The advantage of using a plugin or module is that it can give you a simpler interface for switching to a different OpenID delegate if you first choice enters bankruptcy protection or goes sour and starts suing open source projects. On the down side, if the author stops updating the code, you could get tripped up by version incompatibility and be stuck editing the HTML by hand anyway.

Forget Delegation and Carve Out Your Own Identity

As convenient as it is for many people, delegation is not the only option. You can run your own OpenID provider, too, meaning that you maintains all of the user accounts and handle the entire authentication process. It might be overkill for individuals, but for projects and businesses, having a centralized system is easier to maintain and to troubleshoot.

There are not as many plugin and extension solutions that implement an entire OpenID identity-provider service, but there are a few. The WordPress OpenID plugin mentioned last week as a consumer can also act as a provider, with an OpenID for each user account. DjangoID is a multi-user OpenID provider for the Django framework, and there is a Python plugin for the PyBlosxom blogging platform.

Beyond the plugins, there are several standalone OpenID provider systems written in various languages.
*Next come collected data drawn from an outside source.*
Lemma client_kept_user c (f : ClientStreaming → ClientStreaming) c' :
  Inv c → m_WritesDone (cl c) = false →
  (∀ s, m_NextState (f s) = m_NextState s) → (∀ s, m_Reading (f s) = m_Reading s) → (∀ s, m_Writing (f s) = m_Writing s) →
  (∀ s, m_Finishing (f s) = m_Finishing s) → (∀ s, m_Closing (f s) = m_Closing s) → (∀ s, m_ReadsDone (f s) = m_ReadsDone s) →
  (∀ s, m_ClosedDone (f s) = m_ClosedDone s) → (∀ s, m_FinishDone (f s) = m_FinishDone s) →
  (∀ s k p, m_WritesDone s = false → core s k p → core (f s) k p) →
  threads c' = threads c ++ [(EvaluateState (f (cl c))).2] → cl c' = (EvaluateState (f (cl c))).1 → the_call c' = the_call c → Inv c'.
Proof.
  intros HI Hwd F1 F2 F3 F4 F5 F6 F7 F8 Hcore Ht Hc Hk. destruct HI as [[A1 A2 A3 A4]|[[B1 B2 B3 [B4 _]]|[U1 U2]]].
  - left. rewrite evaluate_starting in Ht, Hc by (by rewrite F1). simpl in Ht, Hc. split; rewrite ?Hk, ?Hc; auto.
    + by eapply quiet_progress.
    + by rewrite F1.
    + by rewrite F2, F3, F4, F5, F6, F7, F8.
  - congruence.
  - right. right. eapply up_progress; [done|done|]. rewrite Hk. by apply Hcore.
Qed.
Lemma client_kept_write r c : Inv c → keeps_inv (step c (UWrite r)).
Proof.
  intros HI. simpl. unfold Write. destruct (m_WritesDone (cl c)) eqn:Ew; [done|]. simpl.
  eapply (client_kept_user c (λ s, mkClient (m_NextState s) (m_ReadNextState s) (m_WriteNextState s) (m_WriteQueue s ++ [r]) (m_Reading s) (m_Writing s)
    (m_Finishing s) (m_Closing s) (m_ReadsDone s) (m_WritesDone s) (m_ClosedDone s) (m_FinishDone s) (m_Complete s))); try done; try (simpl; by rewrite Ew).
  intros s k p Hs [K1 K2 K3 K4 K5 K6 K7 K8 K9 K10 K11 K12]. split; auto; simpl.
  - intros Hw. destruct (K3 Hw) as (? & ? & ?). split; [done|]. split; [|done]. by destruct (m_WriteQueue s).
  - intros Hcl. destruct (K6 Hcl) as [? _]. congruence.
Qed.
Lemma client_kept_close c : Inv c → keeps_inv (step c UClose).
Proof.
  intros HI. simpl. unfold CloseWrites. destruct (m_WritesDone (cl c)) eqn:Ew; [done|]. simpl.
  eapply (client_kept_user c set_writes_done); try done.
  intros s k p Hs [K1 K2 K3 K4 K5 K6 K7 K8 K9 K10 K11 K12]. split; auto; simpl. intros Hcl. destruct (K6 Hcl) as [? ?]. done.
Qed.
Lemma client_kept_cancel c : Inv c → keeps_inv (step c UCancel).
Proof.
  intros HI. simpl. destruct HI as [[A1 A2 A3 A4]|[[B1 B2 B3 [B4 B5]]|[[K1 K2 K3 K4 K5 K6 K7 K8 K9 K10 K11 K12] [T1 T2 T3 T4 T5]]]].
  - left. by split.
  - right. left. by split.
  - right. right. split; [split; auto; simpl; intros Hcl; by destruct (K6 Hcl)|]. split; auto. simpl.
    intros _ Hw. destruct (m_Reading (cl c)) eqn:Er; [by right|]. destruct (T3 (K7 (T1 eq_refl)) Hw); auto.
Qed.
Lemma client_pend_insert (ths : list (list op)) (i : nat) o os o' : ths !! i = Some (o :: os) →
  pend o' (<[i := os]> ths) + (if bool_decide (o = o') then 1 else 0) = pend o' ths.
Proof.
  intros Hi. unfold pend. pose proof (sum_insert (countb (λ x, bool_decide (x = o'))) _ _ _ os Hi) as H. simpl in H. lia.
Qed.
Lemma no_pend o ths : (∀ a, a ∈ ths → a = []) → pend o ths = 0.
Proof.
  intros H. unfold pend. induction ths as [|a ths IH]; simpl; [done|]. rewrite IH; [|intros b Hb; apply H; by right].
  by rewrite (H a) by left.
Qed.
(** As long as a read, write or half-close is to come, the call is open. *)
Lemma open_when s k p : core s k p →
  (m_Closing s = true ∧ m_ClosedDone s = false) ∨ m_Writing s = true → c_phase k = Open ∧ m_FinishDone s = false.
Proof.
  intros [K1 K2 K3 K4 K5 K6 K7 K8 K9 K10 K11 K12] Hw. assert (m_ClosedDone s = false) as Hcd.
  { destruct Hw as [[_ ?]|Hw]; [done|]. destruct (K3 Hw) as (_ & _ & Hcl & _). by destruct (K5 Hcl). }
  assert (m_Finishing s = false ∧ m_FinishDone s = false) as [Hf Hfd].
  { destruct (m_Finishing s), (m_FinishDone s); try done; destruct (K9 eq_refl) as (_ & ? & _); congruence. }
  rewrite Hfd in K11. split; [|done]. destruct K11 as [|Hph]; [done|]. rewrite Hf, Hph in K8. simpl in K8. lia.
Qed.
Lemma client_kept_post i c : Inv c → keeps_inv (step c (EPost i)).
Proof.
  intros HI. simpl. unfold ForwardProgress. destruct (threads c !! i) as [[|o os]|] eqn:Hi; try done.
  assert (∀ o', pend o' (<[i := os]> (threads c)) + (if bool_decide (o = o') then 1 else 0) = pn c o') as Hp by (intros o'; by apply client_pend_insert).
  assert (1 ≤ pn c o) as Hpos by (specialize (Hp o); rewrite bool_decide_true in Hp by done; lia).
  destruct HI as [[_ [Hq _] _ _]|[[_ [Hq _] _ _]|[Hcore Hset]]]; [specialize (Hq o); lia|specialize (Hq o); lia|].
  pose proof Hcore as [K1 K2 K3 K4 K5 K6 K7 K8 K9 K10 K11 K12].
  assert (∀ p k', core (cl c) k' (λ o', pend o' (<[i := os]> (threads c))) → keeps_inv (Next (mkConfig (cl c) k' (<[i := os]> (threads c)) (accepted c) p (sent c) (received c)))) as Hdone
    by (intros p k' Hk; right; right; by split).
  assert (∀ o', o' ≠ o → pend o' (<[i := os]> (threads c)) = pn c o') as Hne by (intros o' Hn; specialize (Hp o'); rewrite bool_decide_false in Hp by congruence; lia).
  assert (pend o (<[i := os]> (threads c)) + 1 = pn c o) as Heq by (specialize (Hp o); by rewrite bool_decide_true in Hp).
  clear Hp. unfold post. destruct o.
  - (* read *)
    assert (c_read (the_call c) = false ∧ m_Reading (cl c) = true ∧ pn c PRead = 1) as (Hr & Hm & Hn) by (destruct (m_Reading (cl c)), (c_read (the_call c)); simpl in K1; repeat split; lia).
    assert (m_Finishing (cl c) = false ∧ m_FinishDone (cl c) = false) as [Hf Hfd].
    { destruct (m_Finishing (cl c)), (m_FinishDone (cl c)); try done; destruct (K9 eq_refl) as (_ & _ & ?); congruence. }
    rewrite Hfd in K11. assert (c_phase (the_call c) = Open) as Ho.
    { destruct K11 as [|Hph]; [done|]. rewrite Hf, Hph in K8. simpl in K8. lia. }
    rewrite Ho, Hr in *. simpl. apply Hdone. split; simpl; rewrite ?(Hne PRead), ?(Hne PWrite), ?(Hne PWritesDone), ?(Hne PFinish) by done; auto; [rewrite Hm; simpl; lia|rewrite Hfd; auto].
  - (* write *)
    assert (m_Writing (cl c) = true) as Hm by (destruct (m_Writing (cl c)) eqn:E; [done|destruct (K4 eq_refl); lia]).
    destruct (K3 Hm) as (Hn & Hq & Hcl & Hw & Hc). destruct (K5 Hcl) as [Hh Hcd].
    assert (c_write (the_call c) = false) as Hr by (destruct (c_write (the_call c)); simpl in Hw; [lia|done]).
    destruct (open_when _ _ _ Hcore) as [Ho Hfd]; [by right|]. rewrite Ho, Hr, Hh in *. simpl.
    destruct (m_WriteQueue (cl c)) as [|r q] eqn:Eq; [done|]. apply Hdone. split; simpl; rewrite ?(Hne PRead), ?(Hne PWrite), ?(Hne PWritesDone), ?(Hne PFinish) by done; auto.
    + intros _. rewrite Eq. split; [done|]. split; [done|]. split; [done|]. unfold b2n in *. lia.
    + congruence.
    + rewrite Eq. done.
  - (* half-close *)
    assert (m_Writing (cl c) = false) as Hm by (destruct (m_Writing (cl c)) eqn:E; [destruct (K3 eq_refl) as (_ & _ & _ & _ & ?); lia|done]).
    destruct (K4 Hm) as [Hpw Hx]. destruct (m_Closing (cl c) && negb (m_ClosedDone (cl c))) eqn:Ecl; [|lia]. apply andb_prop in Ecl as [Hcl Hcd%negb_true_iff].
    destruct Hx as (Hn & Hw & Hh). assert (c_write (the_call c) = false) as Hr by (destruct (c_write (the_call c)); simpl in Hw; [lia|done]).
    destruct (open_when _ _ _ Hcore) as [Ho Hfd]; [by left|]. rewrite Ho, Hr in *. rewrite Hh. simpl. apply Hdone.
    split; simpl; rewrite ?(Hne PRead), ?(Hne PWrite), ?(Hne PWritesDone), ?(Hne PFinish) by done; rewrite ?Hfd, ?Hcl, ?Hcd; auto; try congruence.
    intros _. simpl. split; [done|]. split; [done|]. unfold b2n in *. split; [lia|done].
    all: rewrite Hfd, ?Hcd in *; auto.
  - (* finish *)
    assert (m_Finishing (cl c) = true ∧ c_phase (the_call c) ≠ Finishing ∧ pn c PFinish = 1) as (Hf & Hnf & Hn).
    { destruct (m_Finishing (cl c)); simpl in K8; [|lia]. destruct (decide (c_phase (the_call c) = Finishing)) as [E|E]; [rewrite bool_decide_true in K8 by done; simpl in K8; lia|].
      rewrite bool_decide_false in K8 by done. simpl in K8. repeat split; [done|lia]. }
    destruct (K10 Hf) as [Hns Hfd]. rewrite Hfd in K11. destruct K11 as [Ho|]; [|done].
    destruct (K9 ltac:(by rewrite Hf)) as (HR & HC & HRd). rewrite HRd in K1. assert (c_read (the_call c) = false) as Hr by (destruct (c_read (the_call c)); [simpl in K1; lia|done]).
    destruct (m_Closing (cl c)) eqn:Ecl; [|destruct (K5 eq_refl); congruence]. destruct (K6 eq_refl) as (HW & HQ & Hm).
    destruct (K4 Hm) as [Hpw Hx]. rewrite HC in Hx. simpl in Hx. destruct Hx as [Hr2 Hpc]. rewrite Ho, Hr, Hr2. simpl. apply Hdone.
    split; simpl; rewrite ?(Hne PRead), ?(Hne PWrite), ?(Hne PWritesDone), ?(Hne PFinish) by done; rewrite ?Hfd, ?Ecl, ?HC; auto; try congruence.
    + rewrite HRd. rewrite Hr in K1. done.
    + intros _. split; [done|]. simpl. done.
    + rewrite Hf. simpl. lia.
Qed.
(** Outside the started call nothing is outstanding. *)
Lemma outstanding_up c : Inv c → c_read (the_call c) = true ∨ c_write (the_call c) = true → is_up c.
Proof. intros [[_ (_ & H1 & H2 & _) _ _]|[[_ (_ & H1 & H2 & _) _ _]|H]] [|]; congruence || done. Qed.
(** Once the half-close is done, no write is outstanding. *)
Lemma closed_quiet s k p : core s k p → m_ClosedDone s = true → m_Writing s = false ∧ c_write k = false ∧ p PWrite = 0 ∧ p PWritesDone = 0.
Proof.
  intros [K1 K2 K3 K4 K5 K6 K7 K8 K9 K10 K11 K12] HC. destruct (m_Closing s) eqn:Ecl; [|destruct (K5 eq_refl); congruence].
  destruct (K6 eq_refl) as (_ & _ & Hm). destruct (K4 Hm) as [Hpw Hx]. rewrite HC in Hx. simpl in Hx. by destruct Hx.
Qed.
Lemma client_kept_main ok c : Inv c → keeps_inv (step c (EMain ok)).
Proof.
  intros HI. simpl. unfold run_main. destruct HI as [[A1 A2 A3 A4]|[[B1 B2 B3 B4]|[Hcore Hset]]].
  - rewrite A1, A3. destruct A4 as (F1 & F2 & F3 & F4 & F5 & F6 & F7), A2 as (Hq & _). destruct ok.
    + right. right. eapply up_progress; [done|done|]. split; simpl; rewrite ?F1, ?F2, ?F3, ?F4, ?F5, ?F6, ?F7, ?Hq; simpl; auto; done.
    + right. left. split; simpl; auto. split; [|done]. intros o. unfold pn in *. simpl. rewrite client_pend_snoc, Hq. done.
  - by rewrite B1.
  - pose proof Hcore as [K1 K2 K3 K4 K5 K6 K7 K8 K9 K10 K11 K12].
    destruct (c_phase (the_call c)) eqn:Hp; try done; [destruct (m_FinishDone (cl c)); [done|by destruct K11]|].
    rewrite bool_decide_true in K8 by done. destruct (m_Finishing (cl c)) eqn:Ef; unfold b2n in K8; [|lia].
    destruct (K10 eq_refl) as [Hn Hfd]. destruct (K9 eq_refl) as (HR & HC & HRd). rewrite Hn. destruct (closed_quiet _ _ _ Hcore HC) as (Hm & Hw & Hpw & Hpc).
    assert (m_Closing (cl c) = true) as Hcl by (destruct (m_Closing (cl c)); [done|destruct (K5 eq_refl); congruence]).
    rewrite HRd in K1. unfold b2n in K1. assert (pn c PRead = 0 ∧ pn c PFinish = 0) as [Hpr Hpf] by (destruct (c_read (the_call c)); lia).
    right. right. eapply up_progress; [done|done|]. split; simpl; rewrite ?HR, ?HC, ?HRd, ?Hm, ?Hn, ?Hcl, ?Hpr, ?Hpf, ?Hpw, ?Hpc; simpl; auto; try done.
    intros _. by destruct (K6 Hcl) as (? & ? & _).
Qed.
Lemma client_kept_read r c : Inv c → keeps_inv (step c (ERead r)).
Proof.
  intros HI. simpl. unfold run_read. destruct (c_read (the_call c)) eqn:Er; [|done].
  destruct (outstanding_up c HI) as [Hcore Hset]; [auto|]. pose proof Hcore as [K1 K2 K3 K4 K5 K6 K7 K8 K9 K10 K11 K12].
  rewrite Er in K1. unfold b2n in K1. destruct (m_Reading (cl c)) eqn:Em; [|lia]. rewrite (K2 eq_refl). simpl.
  right. right. eapply up_progress; [done|done|]. split; simpl; auto; try done.
  - intros Hcl. destruct (K6 Hcl) as (-> & ? & ?). done.
  - intros Hd. destruct (m_ReadsDone (cl c)) eqn:E; [by rewrite K7|]. simpl in Hd. rewrite Hd. by rewrite orb_true_r.
  - intros Hf. destruct (K9 Hf) as (_ & _ & ?). congruence.
Qed.
Lemma client_kept_write_done ok c : Inv c → keeps_inv (step c (EWriteDone ok)).
Proof.
  intros HI. simpl. unfold run_write. destruct (c_write (the_call c)) eqn:Er; [|done].
  destruct (outstanding_up c HI) as [Hcore Hset]; [auto|]. pose proof Hcore as [K1 K2 K3 K4 K5 K6 K7 K8 K9 K10 K11 K12].
  destruct (m_Writing (cl c)) eqn:Em.
  - destruct (K3 eq_refl) as (Hn & Hq & Hcl & Hw & Hpc). destruct (K5 Hcl) as [Hh Hcd]. rewrite Hn. unfold b2n in Hw. rewrite Er in Hw.
    assert (m_Finishing (cl c) || m_FinishDone (cl c) = false) as Hf.
    { destruct (m_Finishing (cl c) || m_FinishDone (cl c)) eqn:E; [|done]. destruct (K9 eq_refl) as (_ & ? & _). congruence. }
    destruct (m_WriteQueue (cl c)) as [|x q] eqn:Eq; [done|]. unfold StateWriteDone_fn. rewrite Eq.
    destruct ok; simpl; right; right; (eapply up_progress; [done|done|]; split; simpl; rewrite ?Hf, ?Hcl, ?Hpc, ?Hcd; auto; try done;
      intros _; split; [lia|done]).
  - destruct (K4 eq_refl) as [Hpw Hx]. destruct (m_Closing (cl c) && negb (m_ClosedDone (cl c))) eqn:Ecl; [|by destruct Hx; congruence].
    apply andb_prop in Ecl as [Hcl Hcd%negb_true_iff]. destruct Hx as (Hn & Hw & Hh). rewrite Hn. unfold b2n in Hw. rewrite Er in Hw.
    right. right. eapply up_progress; [done|done|]. split; simpl; rewrite ?Em, ?Hcl; auto; try done.
    + intros _. split; [done|]. simpl. split; [done|lia].
    + intros Hf. destruct (K9 Hf) as (_ & ? & _). congruence.
Qed.
Lemma client_kept c e : Inv c → keeps_inv (step c e).
Proof.
  destruct e; [apply client_kept_write|apply client_kept_close|apply client_kept_cancel|apply client_kept_post|apply client_kept_main|apply client_kept_read|apply client_kept_write_done].
Qed.
Lemma start_inv : Inv start.
Proof. left. by repeat split. Qed.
On the lightweight end of the spectrum, SimpleID is a PHP-based OpenID provider aimed at working for small sites. The Ruby application local-openid is similarly designed for single-user environments.

Moving up in size, Prairie and Community-ID are both multi-user OpenID providers written in PHP. Packetizer’s OpenID Server is a multi-user standalone system written in Perl. SamƒÅdhi is written in Python, and designed to run on the TurboGears framework. There are several Java-based provider packages, all of which seem to target large-scale deployments. WSO2 Identity Solution and Crowd are two of the better known.

Finally, as was the last word on OpenID consumers last week, if you just cannot find a ready made identity provider for your platform of choice, you can implement your own using one of the many OpenID libraries. Here again, the best place to start a new search for code is at the OpenID project’s official wiki. In addition to the Libraries page referred to in the previous weekend project, consult the Run your own identity server page, which has some overlap, but also several distinct projects. As always, caveat wiki-er; several lower-level OpenID frameworks that were popular a few years ago are still widely referenced, but abandonware.

Identity Heft

Whether you delegate from a static HTML bio page, run a flexible plugin on your blog, or administer a complete OpenID providing solution, your identity is now your own. But to really take advantage of that power, don’t simply use your domain’s base URI as your OpenID and confront visitors with an enigmatic empty page informing them that Apache was installed successfully. Instead, give the public some content — just do it in an OpenID-friendly way. Rather than linking to your Facebook profile, mark up public information about yourself in hCard format. Rather than an old-fashioned blogroll, use XFN. Maybe even add a basic profile with Webfinger, or simply tell everyone what you are doing with your Linux box next weekend.